The longest zip wire (Zip World) in Europe has been extremely successful since it opened in the valley and attracts adventurers from all over the world.

==People==
The northern parts of the valley include the small town of Bethesda, notable for the slate quarry, which was previously owned by Lord Douglas Penrhyn and gave Penrhyn quarry its name. It also includes smaller villages such as Tregarth, Mynydd Llandygai Rachub, Sling, Caerneddi, Braichmelyn, Gerlan, Henbarc and Llanllechid. At its peak in the early 20th century, over 20,000 people lived in the valley, but this has now declined to around 6500. Three-quarters of inhabitants are able to speak Welsh. According to the Welsh Index of Multiple Deprivation, all wards in the valley are amongst the poorest 10% in Wales, with one ward among the poorest 3%.

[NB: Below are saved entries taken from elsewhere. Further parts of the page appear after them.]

(** * Launcher base of the CPU launch module

    A shallow embedding of
    [intel_extension_for_pytorch/cpu/launch/launcher_base.py]: the
    [Launcher] class with its library resolver ([set_lib_bin_from_list],
    [add_lib_preload]), its environment composer ([add_env],
    [set_memory_allocator], [set_omp_runtime]), its logging helper
    ([verbose]) and the range-list parser ([parse_list_argument]).

    Conventions of the embedding.
    - A Python [str] is a [string] of ASCII characters.
    - A Python exception is a value of [exn]; a method that can raise
      returns a [result].
    - Methods that read or mutate [self] run in the monad [M]: a state
      monad over the launcher's attributes, with exceptions, that collects
      the output of the call.
    - The process environment and the file system are read only; they are
      the record [World]. *)

From Stdlib Require Import ZArith Ascii String List Lia Bool.
From Stdlib Require Import DecimalString DecimalNat.
From stdpp Require Import base gmap strings list.

Local Open Scope Z_scope.

(** ** Python strings *)

Module Str.

(** [c in "ABC...Z"] *)
Definition is_upper (c : ascii) : bool :=
  let n := nat_of_ascii c in ((65 <=? n) && (n <=? 90))%nat.

Definition lower_char (c : ascii) : ascii :=
  if is_upper c then ascii_of_nat (nat_of_ascii c + 32) else c.

(** [s.lower()] *)
Fixpoint lower (s : string) : string :=
  match s with
  | EmptyString => EmptyString
  | String c s' => String (lower_char c) (lower s')
  end.

(** [s.endswith(suffix)] *)
Definition endswith (s suffix : string) : bool :=
  let n := String.length s in
  let k := String.length suffix in
  ((k <=? n)%nat && String.eqb (substring (n - k) k s) suffix).

(** [s[:-1]] *)
Fixpoint drop_last (s : string) : string :=
  match s with
  | EmptyString => EmptyString
  | String c EmptyString => EmptyString
  | String c s' => String c (drop_last s')
  end.

(** The characters [str.isspace] accepts, among the ASCII ones. *)
Definition is_space (c : ascii) : bool :=
  let n := nat_of_ascii c in
  (((9 <=? n) && (n <=? 13)) || ((28 <=? n) && (n <=? 32)))%nat.

(** [s.lstrip()] *)
Fixpoint lstrip (s : string) : string :=
  match s with
  | EmptyString => EmptyString
  | String c s' => if is_space c then lstrip s' else s
  end.

(** [s.rstrip()] *)
Fixpoint rstrip (s : string) : string :=
  match s with
  | EmptyString => EmptyString
  | String c s' =>
      match rstrip s' with
      | EmptyString => if is_space c then EmptyString else String c EmptyString
      | r => String c r
      end
  end.

(** [s.strip()] *)
Definition strip (s : string) : string := rstrip (lstrip s).

(** [s.split(sep)] for a separator of one character: the pieces between
    the separators, empty pieces included; never the empty list. *)
Fixpoint split (sep : ascii) (s : string) : list string :=
  match s with
  | EmptyString => [EmptyString]
  | String c s' =>
      if Ascii.eqb c sep then EmptyString :: split sep s'
      else
        match split sep s' with
        | piece :: pieces => String c piece :: pieces
        | [] => [String c EmptyString]
        end
  end.

Definition is_digit (c : ascii) : bool :=
  let n := nat_of_ascii c in ((48 <=? n) && (n <=? 57))%nat.

Fixpoint all_digits (s : string) : bool :=
  match s with
  | EmptyString => true
  | String c s' => is_digit c && all_digits s'
  end.

(** [s.isdigit()]: at least one character, and all of them digits. *)
Definition isdigit (s : string) : bool :=
  match s with
  | EmptyString => false
  | _ => all_digits s
  end.

Definition digit_value (c : ascii) : Z := Z.of_nat (nat_of_ascii c - 48).

(** The digits of an [int] literal as [int(s)] reads them: decimal
    digits, where single underscores may separate two digits.  [after_digit]
    tells that the previous character was a digit. *)
Fixpoint int_digits (acc : Z) (after_digit : bool) (s : string) : option Z :=
  match s with
  | EmptyString => if after_digit then Some acc else None
  | String c s' =>
      if is_digit c then int_digits (10 * acc + digit_value c) true s'
      else if Ascii.eqb c "_" && after_digit then int_digits acc false s'
      else None
  end.

(** [int(s)] in base ten: surrounding white space, an optional sign, then
    the digits.  [None] stands for the [ValueError] that [int] raises. *)
Definition to_int (s : string) : option Z :=
  match strip s with
  | String "+" d => int_digits 0 false d
  | String "-" d => Z.opp <$> int_digits 0 false d
  | d => int_digits 0 false d
  end.

(** [sep.join(pieces)] *)
Fixpoint join (sep : string) (pieces : list string) : string :=
  match pieces with
  | [] => EmptyString
  | [p] => p
  | p :: ps => p +:+ sep +:+ join sep ps
  end.

(** [x in s] for strings: [x] occurs in [s] as a substring. *)
Fixpoint contains (s x : string) : bool :=
  String.prefix x s
  || match s with
     | EmptyString => false
     | String _ s' => contains s' x
     end.

Definition squote : ascii := ascii_of_nat 39.
Definition dquote : ascii := ascii_of_nat 34.
Definition backslash : ascii := ascii_of_nat 92.

Definition one (c : ascii) : string := String c EmptyString.

Definition hex_digit (n : nat) : ascii :=
  nth n (list_ascii_of_string "0123456789abcdef") "0"%char.

(** One character of [repr(s)] inside the quotes [quote]. *)
Definition repr_char (quote c : ascii) : string :=
  let n := nat_of_ascii c in
  if Ascii.eqb c backslash then String backslash (one backslash)
  else if Ascii.eqb c quote then String backslash (one quote)
  else if (n =? 9)%nat then String backslash "t"
  else if (n =? 10)%nat then String backslash "n"
  else if (n =? 13)%nat then String backslash "r"
  else if ((n <? 32) || (n =? 127))%nat then
    String backslash
      (String "x" (String (hex_digit (n / 16)) (one (hex_digit (n mod 16)))))
  else one c.

Fixpoint repr_chars (quote : ascii) (s : string) : string :=
  match s with
  | EmptyString => EmptyString
  | String c s' => repr_char quote c +:+ repr_chars quote s'
  end.

(** [repr(s)]: single quotes, unless [s] has a single quote and no
    double quote. *)
Definition repr (s : string) : string :=
  let quote :=
    if contains s (one squote) && negb (contains s (one dquote))
    then dquote else squote in
  one quote +:+ repr_chars quote s +:+ one quote.

(** [repr(l)], which is also [str(l)] and what an f-string prints for a
    list of strings. *)
Definition repr_list (l : list string) : string :=
  "[" +:+ join ", " (map repr l) +:+ "]".

End Str.

(** ** Exceptions and results *)

Inductive exn : Type :=
| AssertionError (msg : string)
| IndexError
| KeyError (key : string)
| ValueError.

Inductive result (A : Type) : Type :=
| Ok (a : A)
| Raise (e : exn).
Arguments Ok {A} a.
Arguments Raise {A} e.

Definition is_ok {A} (r : result A) : bool :=
  match r with Ok _ => true | Raise _ => false end.

(** ** The range-list parser *)

Module Parse.

Definition bind {A B} (r : result A) (k : A -> result B) : result B :=
  match r with
  | Ok a => k a
  | Raise e => Raise e
  end.

(** [int(s)], raising [ValueError]. *)
Definition int (s : string) : result Z :=
  match Str.to_int s with
  | Some z => Ok z
  | None => Raise ValueError
  end.

(** [[int(x.strip()) for x in parts]] *)
Fixpoint ints (parts : list string) : result (list Z) :=
  match parts with
  | [] => Ok []
  | x :: parts' =>
      bind (int (Str.strip x)) (fun z =>
      bind (ints parts') (fun zs => Ok (z :: zs)))
  end.

(** [list(range(b, e + 1))] *)
Definition range_incl (b e : Z) : list Z := seqZ b (e + 1 - b).

(** One turn of the loop over [txt.split(",")]: the integers the element
    adds to [ret]. *)
Definition parse_elem (elem : string) : result (list Z) :=
  let elem := Str.strip elem in
  if Str.isdigit elem then
    bind (int elem) (fun z => Ok [z])
  else
    bind (ints (Str.split "-" elem)) (fun core_range =>
      match core_range with
      | [b; e] =>
          if b <=? e then Ok (range_incl b e)
          else Raise (AssertionError
                        "Begining index of a range must be <= ending index.")
      | _ => Raise (AssertionError "Invalid range format detected.")
      end).

(** The loop [for elem in ...], threading [ret]. *)
Fixpoint parse_elems (elems : list string) (ret : list Z) : result (list Z) :=
  match elems with
  | [] => Ok ret
  | elem :: elems' =>
      bind (parse_elem elem) (fun zs => parse_elems elems' (ret ++ zs))
  end.

(** [Launcher.parse_list_argument].  The method returns [list(set(ret))],
    a list without duplicates whose order Python leaves open: the
    embedding returns the set. *)
Definition parse_list_argument (txt : string) : result (gset Z) :=
  let txt := Str.strip txt in
  bind (if String.eqb txt "" then Ok []
        else parse_elems (Str.split "," txt) [])
       (fun ret => Ok (list_to_set ret)).

End Parse.

(** ** The launcher's state *)

(** The trace of a call: the calls to the injected logger, the lines
    printed when no logger was injected, and the calls to the probe
    function [fn] of [set_lib_bin_from_list] with what each returned.  The
    source prints nothing for a probe; [Probe] only records that [fn] was
    called, so that a property can say which candidates were probed. *)
Inductive event : Type :=
| LoggerWarning (msg : string)
| LoggerInfo (msg : string)
| Print (msg : string)
| Probe (token : string) (found : bool).

(** The process environment [os.environ], the file system as [glob.glob]
    sees it, and the home directory [expanduser("~")]. *)
Record World : Type := {
  environ : gmap string string;
  glob : string -> list string;
  home : string
}.

(** The attributes of a [Launcher] instance.  [cpuinfo] is an object of the
    sibling module [cpu_info] and no method below reads it.  [logger] tells
    whether a (truthy) logger was injected. *)
Record Launcher : Type := {
  logger : bool;
  library_paths : list string;
  ma_supported : list string;
  omp_supported : list string;
  environ_set : gmap string string;
  ld_preload : list string
}.

Definition with_environ_set (e : gmap string string) (l : Launcher) : Launcher :=
  {| logger := logger l; library_paths := library_paths l;
     ma_supported := ma_supported l; omp_supported := omp_supported l;
     environ_set := e; ld_preload := ld_preload l |}.

Definition with_ld_preload (p : list string) (l : Launcher) : Launcher :=
  {| logger := logger l; library_paths := library_paths l;
     ma_supported := ma_supported l; omp_supported := omp_supported l;
     environ_set := environ_set l; ld_preload := p |}.

(** ** The monad of the methods *)

(** What a call leaves behind: the value returned or the exception raised,
    the launcher as the call left it, and the output of the call, oldest
    first. *)
Record Outcome (A : Type) : Type := {
  value : result A;
  after : Launcher;
  emitted : list event
}.
Arguments value {A} _.
Arguments after {A} _.
Arguments emitted {A} _.

Definition M (A : Type) : Type := Launcher -> Outcome A.

Definition ret {A} (a : A) : M A :=
  fun l => {| value := Ok a; after := l; emitted := [] |}.

Definition bind {A B} (m : M A) (k : A -> M B) : M B :=
  fun l =>
    let o := m l in
    match value o with
    | Ok a =>
        let o' := k a (after o) in
        {| value := value o'; after := after o';
           emitted := emitted o ++ emitted o' |}
    | Raise e =>
        {| value := Raise e; after := after o; emitted := emitted o |}
    end.

Definition raise {A} (e : exn) : M A :=
  fun l => {| value := Raise e; after := l; emitted := [] |}.

Definition get_self : M Launcher :=
  fun l => {| value := Ok l; after := l; emitted := [] |}.

Definition update_self (f : Launcher -> Launcher) : M unit :=
  fun l => {| value := Ok tt; after := f l; emitted := [] |}.

Definition emit (ev : event) : M unit :=
  fun l => {| value := Ok tt; after := l; emitted := [ev] |}.

Declare Scope py_scope.
Delimit Scope py_scope with py.
Notation "x <- m ;; k" := (bind m (fun x => k))
  (at level 100, m at next level, right associativity) : py_scope.
Notation "m ;;; k" := (bind m (fun _ => k))
  (at level 100, right associativity) : py_scope.
Local Open Scope py_scope.

(** [l[i]] *)
Definition getitem (l : list string) (i : nat) : M string :=
  match l !! i with
  | Some x => ret x
  | None => raise IndexError
  end.

(** [x in l] *)
Definition py_in (x : string) (l : list string) : bool := bool_decide (x ∈ l).
Arguments py_in : simpl never.

(** A Python [dict] with string keys, in insertion order. *)
Definition dict (V : Type) : Type := list (string * V).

Ysgol Dyffryn Ogwen is the secondary school for the entire valley, with pupil streams coming mainly for Ysgol Llanllechid, Ysgol Tregarth, Ysgol Mynydd Llandegai and Ysgol Pen y Bryn.

==Popular culture==
The valley was used extensively as a location for the ITV show “Mr Bates vs The Post Office”, primarily using a house on the south west slope as the home for Mr Bates.

“House of the Dragon” also had scenes shot here from the head of the valley near Llyn Idwal and Nant Ffrancon.